● ABOUT THIS EXERCISE
Would you write out all the records again, exactly?

● ENTRIES SHOWN

(** * detect-cms-cli.js: the scan pipeline

    A shallow embedding of [src/detect-cms-cli.js]: the plan table, the
    detector client's normalisation, the per-domain scan loop with its
    quota counter, the fixed-width projection of technologies into the
    row object, and the output namer.

    Conventions.
    - JavaScript strings are [string]; the scalar values that the JSON
      payload can carry are [jsval].
    - The row pushed to [results] is a JavaScript object indexed by
      computed keys ([`tech${i+1}_name`]); it is a [gmap string jsval].
    - The network, the clock, the file system and [JSON.stringify] are
      the environment: they enter as explicit arguments. *)

From Stdlib Require Import Ascii String ZArith Lia.
From stdpp Require Import base numbers list strings gmap pretty.

(** ** JavaScript values *)

(** The values that a field of the JSON payload can hold, as far as
    the program looks at them: whether they are truthy, whether they
    are strings, and what [ToString] gives for them. [JNumber n] is an
    integer-valued number below 10^21 in magnitude, which [ToString]
    prints in full; [JOther text] is any other value, all of them
    truthy and none a string (a number with a fraction or of 10^21 and
    more, an array, an object), with the text that [ToString] gives
    for it. *)
Inductive jsval :=
| JUndefined
| JNull
| JBool (b : bool)
| JNumber (n : Z)
| JString (s : string)
| JOther (text : string).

● WRITTEN RESPONSE
(** * detect-cms-cli.js: the scan pipeline

    A shallow embedding of [src/detect-cms-cli.js]: the plan table, the
    detector client's normalisation, the per-domain scan loop with its
    quota counter, the fixed-width projection of technologies into the
    row object, and the output namer.

    Conventions.
    - JavaScript strings are [string]; the scalar values that the JSON
      payload can carry are [jsval].
    - The row pushed to [results] is a JavaScript object indexed by
      computed keys ([`tech${i+1}_name`]); it is a [gmap string jsval].
    - The network, the clock, the file system and [JSON.stringify] are
      the environment: they enter as explicit arguments. *)

From Stdlib Require Import Ascii String ZArith Lia.
From stdpp Require Import base numbers list strings gmap pretty.

(** ** JavaScript values *)

(** The values that a field of the JSON payload can hold, as far as
    the program looks at them: whether they are truthy, whether they
    are strings, and what [ToString] gives for them. [JNumber n] is an
    integer-valued number below 10^21 in magnitude, which [ToString]
    prints in full; [JOther text] is any other value, all of them
    truthy and none a string (a number with a fraction or of 10^21 and
    more, an array, an object), with the text that [ToString] gives
    for it. *)
Inductive jsval :=
| JUndefined
| JNull
| JBool (b : bool)
| JNumber (n : Z)
| JString (s : string)
| JOther (text : string).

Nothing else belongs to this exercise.